The Windows Tax problem and free software
At this point, you must have figured this out. I am a free software advocate. I think it’s both painful and wrong when I’m not in control at all of the software that I use on my computers.
As many users of GNU/Linux systems know, it’s incredibly difficult to buy a decent laptop without being forced into buying Microsoft Windows, even if you don’t want to use it. This is what we usually refer to as “the Windows tax.” This has two consequences:
we have to pay indirectly for a Microsoft Windows license fee through the manufacturer, and we do not even know how much it really costs us,
we get hardware that may or may not be supported by the Linux kernel out-of-the-box, which results in a waste of time in settings adjustment (or worse).
If you’re looking for information on where to get hardware free of pre-installed proprietary software, FSFE volunteers maintain a list of Hardware Vendors.
If you already bought a machine with Windows and want to get your money back, there’s also tons of information on how to get a Windows Tax Refund (make sure to look at information specific to your country).
But getting your money back does not fully fix the problem and takes a lot of time (sometimes met with deception). Indeed, it does not resolve the hardware support issue in any way because it does not impact the manufacturers’ sale, and it sure does not help to make demand of GNU/Linux grow on the market of pre-installed laptops.
So obviously, one of the best strategy is to reward manufacturers that meet our demands and supply laptops with GNU/Linux pre-installed and good hardware support. By good hardware support, I mean that it should work without requiring non-free software.
And here comes the Dell XPS 13.
Dell XPS 13 Ubuntu: wireless issues with Qualcomm Atheros AR9462
Dell has launched a project to provide developers with a good laptop. I am not really a developer in my day-to-day life, but I could certainly enjoy a good laptop as well ☺
Especially, the XPS 13 comes with Ubuntu. I have been told by Otto Kekäläinen (FSFE head in Finland!) there’s even a custom linux kernel and all that. I could have a look at his XPS 13 while in Berlin last month and it looked amazing.
So I decided to get one, as I was looking to replace the Thinkpad Edge that has been around me for the last 3 years (which I have not been very pleased with because of several hardware issues and not so helpful Lenovo customer relations). The only thing that was holding me on from buying the XPS 13 was the price. It’s 50% more expensive than the budget I usually put into a laptop.

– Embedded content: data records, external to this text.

(* ===== verification/DmemProps.v ===== *)
(** * Correctness of the reservation of direct memory *)
From S2P Require Import Prelude Env Blocks PhysMem PhysMemProps Dmem.

Module DmemProps.
Import Env Blocks PhysMem Dmem.

(** ** Alignment *)

Lemma land_align d a : 0 <= a < 64 -> 0 <= d < 2 ^ 64 -> Z.land d (align_mask (2 ^ a)) = d - d mod 2 ^ a.
Proof.
  intros Ha Hd. rewrite <- land_high by done. f_equal. unfold align_mask, u64_wrap.
  assert (0 < 2 ^ a) by (apply Z.pow_pos_nonneg; lia).
  assert (2 ^ a < 2 ^ 64) by (apply Z.pow_lt_mono_r; lia).
  symmetry. apply (Z.mod_unique _ _ (-1)); lia.
Qed.

(** ** The table *)

(** The table holds the blocks [bs]. *)
Record repr (mi : MemoryInfo) (bs : list (Z * Z)) : Prop := {
  repr_rest : exists rest, physmap mi = flatten bs ++ rest;
  repr_len : length (physmap mi) = 60%nat;
  repr_last : physmap_last mi = 2 * Z.of_nat (length bs) - 2;
  repr_ne : bs <> []
}.

(** The rest of a block; nothing when it is empty. *)
Definition piece (a b : Z) : list (Z * Z) := if a =? b then [] else [(a, b)].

About two weeks ago, I made up my mind and bought one. I got my hands on it today. And surprise! the wireless connection drops off momentarily here and then, something like every 10 minutes. And when I deactivate bluetooth using the Ubuntu menu in the top-right hand corner, the wifi drops as well (and it’s super strange to get it back, I have not found the exact pattern that works).

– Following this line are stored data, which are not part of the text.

(* ===== verification/Lock.v ===== *)
(** * Kernel locks

    Models [kernel/src/lock]: [Mutex], and [Gutex], the member of a group of
    values that share one lock.  The operations are functions on the fields
    of the lock; a step relation interleaves them for any number of threads
    at the granularity of the accesses to the shared words. *)
From S2P Require Import Prelude Thread.

Module Lock.
Import Thread.
Local Open Scope string_scope.
Local Open Scope list_scope.
Local Open Scope Z_scope.

Definition MTX_UNOWNED : Z := 4.

(** [compare_exchange]: the new value, or the value found on failure. *)
Definition compare_exchange (cur expected new : Z) : Z + Z :=
  if cur =? expected then inl new else inr cur.

(** ** Mutex *)

(** [Mutex::lock] on the word [owning] by thread [td], up to the exchange. *)
Definition mutex_lock (td : Thread.t) (owning : Z) : res (Z * Thread.t) :=
  panic_if (negb (can_sleep td))
    (PExplicit "locking a mutex in a non-sleeping context is not supported");;
  owning ←
    match compare_exchange owning MTX_UNOWNED (id td) with
    | inl o => Ok o
    | inr _ => Panic PTodo
    end;
  n ← get_active_mutexes (id td) td;
  panic_if (2 ^ 16 <=? n + 1) POverflow;;
  td ← set_active_mutexes (id td) td (n + 1);
  Ok (owning, td).

(** [Mutex::unlock], which is what the drop of a guard does. *)
Definition mutex_unlock (td : Thread.t) (owning : Z) : res (Z * Thread.t) :=
  n ← get_active_mutexes (id td) td;
  n ← usub n 1;
  td ← set_active_mutexes (id td) td n;
  match compare_exchange owning (id td) MTX_UNOWNED with
  | inl o => Ok (o, td)
  | inr _ => Panic PTodo
  end.

(** One mutex, the threads by address, and the owners of its live guards.
    A thread that panics stops. *)
Record mstate := MS {
  m_owning : Z;
  m_threads : gmap Z Thread.t;
  m_guards : list Z
}.

(** The other things a thread does to its own counters between the
    operations of this mutex: it pins itself to a CPU and unpins, takes
    interrupts, and takes and drops other mutexes. *)
Inductive mstep : mstate -> mstate -> Prop :=
  | m_lock s i td o td' :
      m_threads s !! i = Some td -> mutex_lock td (m_owning s) = Ok (o, td') ->
      mstep s (MS o (<[i := td']> (m_threads s)) (i :: m_guards s))
  | m_lock_panic s i td p :
      m_threads s !! i = Some td -> mutex_lock td (m_owning s) = Panic p ->
      mstep s (MS (if decide (p = POverflow) then i else m_owning s)
                 (delete i (m_threads s)) (m_guards s))
  | m_unlock s i td o td' g1 g2 :
      m_threads s !! i = Some td -> m_guards s = g1 ++ i :: g2 ->
      mutex_unlock td (m_owning s) = Ok (o, td') ->
      mstep s (MS o (<[i := td']> (m_threads s)) (g1 ++ g2))
  | m_other s i td pins intr k :
      m_threads s !! i = Some td ->
      Z.of_nat (count_occ Z.eq_dec (m_guards s) i) <= k < 2 ^ 16 ->
      mstep s (MS (m_owning s)
                 (<[i := Mk (id td) pins intr k (sleeping td) (profiling_ticks td)
                           (active_heap_guard td)]> (m_threads s)) (m_guards s)).

(** ** Gutex *)

(** [GutexGroup] with the [active] words of the members spawned from it. *)
Record GutexGroup := Group { owning : Z; active : Z; members : list Z }.

(** [GutexGroup::new] and [GutexGroup::spawn]. *)
Definition group_new : GutexGroup := Group MTX_UNOWNED 0 [].
Definition spawn (g : GutexGroup) : GutexGroup := Group (owning g) (active g) (members g ++ [0]).

(** The loop of [GutexGroup::lock]: [wait] is unfinished, so a thread that
    finds another owner panics. *)
Definition group_acquire (i : Z) (g : GutexGroup) : res GutexGroup :=
  match compare_exchange (owning g) MTX_UNOWNED i with
  | inl o => Ok (Group o (active g) (members g))
  | inr o => if o =? i then Ok g else Panic PTodo
  end.

(** [GroupGuard::new]. *)
Definition guard_new (g : GutexGroup) : res GutexGroup :=
  a ← uadd (active g) 1;
  Ok (Group (owning g) a (members g)).

(** [Gutex::read] and [Gutex::write] on member [k] once the group is locked. *)
Definition read_enter (k : Z) (g : GutexGroup) : res GutexGroup :=
  a ← arr_get (members g) k;
  panic_if (a =? u64_max)
    (PExplicit "attempt to acquire the read lock while there are an active write lock");;
  panic_if (a =? u64_max - 1) (PExplicit "maximum number of active readers has been reached");;
  m ← arr_set (members g) k (a + 1);
  Ok (Group (owning g) (active g) m).

Definition write_enter (k : Z) (g : GutexGroup) : res GutexGroup :=
  a ← arr_get (members g) k;
  panic_if (negb (a =? 0))
    (PExplicit "attempt to acquire the write lock while there are an active reader or writer");;
  m ← arr_set (members g) k u64_max;
  Ok (Group (owning g) (active g) m).

(** The drops of [GutexRead] and [GutexWrite], before their [GroupGuard] is
    dropped. *)
Definition read_drop (k : Z) (g : GutexGroup) : res GutexGroup :=
  a ← arr_get (members g) k;
  a ← usub a 1;
  m ← arr_set (members g) k a;
  Ok (Group (owning g) (active g) m).

Definition write_drop (k : Z) (g : GutexGroup) : res GutexGroup :=
  m ← arr_set (members g) k 0;
  Ok (Group (owning g) (active g) m).

(** The drop of [GroupGuard]: whether the group must be released. *)
Definition guard_drop (g : GutexGroup) : res (bool * GutexGroup) :=
  a ← usub (active g) 1;
  Ok (a =? 0, Group (owning g) a (members g)).

(** [GroupGuard::release], up to the unfinished wake-up that follows. *)
Definition release (g : GutexGroup) : GutexGroup := Group MTX_UNOWNED (active g) (members g).

(** ** Threads using a group *)

Inductive access := Read | Write.

(** Where a thread is in its current operation on the group. *)
Inductive pc :=
  | Running (* between operations *)
  | Acquired (a : access) (k : Z) (* [GutexGroup::lock] has the owner word *)
  | Guarded (a : access) (k : Z) (* the [GroupGuard] exists *)
  | Dropping (* the member is unlocked, the [GroupGuard] is not dropped yet *)
  | Releasing (* the last [GroupGuard] is dropped *)
  | Refused (* panicked on the state of the member, with a [GroupGuard] *)
  | Stopped. (* panicked elsewhere *)

(** A live [GutexRead] or [GutexWrite]. *)
Record guard := Guard { g_thread : Z; g_access : access; g_member : Z }.

Record gstate := GS { grp : GutexGroup; pcs : gmap Z pc; guards : list guard }.

Definition enter (a : access) (k : Z) (g : GutexGroup) : res GutexGroup :=
  match a with Read => read_enter k g | Write => write_enter k g end.
Definition leave (a : access) (k : Z) (g : GutexGroup) : res GutexGroup :=
  match a with Read => read_drop k g | Write => write_drop k g end.

Inductive gstep : gstate -> gstate -> Prop :=
  | g_acquire s i a k g :
      pcs s !! i = Some Running -> group_acquire i (grp s) = Ok g ->
      gstep s (GS g (<[i := Acquired a k]> (pcs s)) (guards s))
  | g_wait s i p :
      pcs s !! i = Some Running -> group_acquire i (grp s) = Panic p ->
      gstep s (GS (grp s) (<[i := Stopped]> (pcs s)) (guards s))
  | g_guard s i a k g :
      pcs s !! i = Some (Acquired a k) -> guard_new (grp s) = Ok g ->
      gstep s (GS g (<[i := Guarded a k]> (pcs s)) (guards s))
  | g_guard_panic s i a k p :
      pcs s !! i = Some (Acquired a k) -> guard_new (grp s) = Panic p ->
      gstep s (GS (grp s) (<[i := Stopped]> (pcs s)) (guards s))
  | g_enter s i a k g :
      pcs s !! i = Some (Guarded a k) -> enter a k (grp s) = Ok g ->
      gstep s (GS g (<[i := Running]> (pcs s)) (Guard i a k :: guards s))
  | g_refuse s i a k p :
      pcs s !! i = Some (Guarded a k) -> enter a k (grp s) = Panic p ->
      gstep s (GS (grp s) (<[i := Refused]> (pcs s)) (guards s))
  | g_leave s i a k l1 l2 g :
      pcs s !! i = Some Running -> guards s = l1 ++ Guard i a k :: l2 -> leave a k (grp s) = Ok g ->
      gstep s (GS g (<[i := Dropping]> (pcs s)) (l1 ++ l2))
  | g_drop s i b g :
      pcs s !! i = Some Dropping -> guard_drop (grp s) = Ok (b, g) ->
      gstep s (GS g (<[i := if b then Releasing else Running]> (pcs s)) (guards s))
  | g_release s i :
      pcs s !! i = Some Releasing ->
      gstep s (GS (release (grp s)) (<[i := Stopped]> (pcs s)) (guards s))
  | g_spawn s :
      gstep s (GS (spawn (grp s)) (pcs s) (guards s)).

(** Any number of threads, none of which has touched the group yet. *)
Definition gstart (s : gstate) : Prop :=
  grp s = group_new /\ guards s = []
  /\ forall i p, pcs s !! i = Some p -> p = Running /\ i <> MTX_UNOWNED.

End Lock.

At this point, I was kind of surprised. But well, I go on with the setup process, hoping that the wireless connectivity does not drop too often, because the laptop is too thin to have an RJ45 port as backup!
One thing that did not go well during the setup process, even though Ubuntu asked me for the keyboard layout, it sticked to QWERTY afterwards, making it quite painful to enter passwords and stuff.
After the setup (which went very quickly), I decided to upgrade everything. Maybe that’ll solve it… It didn’t. Of course.
So I opened the terminal, and
$ lspci Network controller: Atheros Communications Inc. AR9462 Wireless Network Adapter
Why. Oh, why Dell? Why are you doing this to me? The original page where I bought the laptop from states quite clearly:
Intel® Centrino® Advanced-N 6230 802.11 a/g/n
Having a quick look around and searching, I see that I’m not the only one who got a different wireless chipset than the one announced by Dell. I wouldn’t care so much if it were working out-of-the-box after updating. But it doesn’t!
And No, I don’t want to fix it myself. The reason why I’m buying a pre-installed GNU/Linux computer in the first place is to make sure everything is perfectly supported!
I’m now trying to get mine exchanged for the Intel Centrino wireless card… But of course, tomorrow is a holiday.
Well, maybe it’s for the best. I am not supposed to tweak my laptop these days: the bar exam orals are approaching!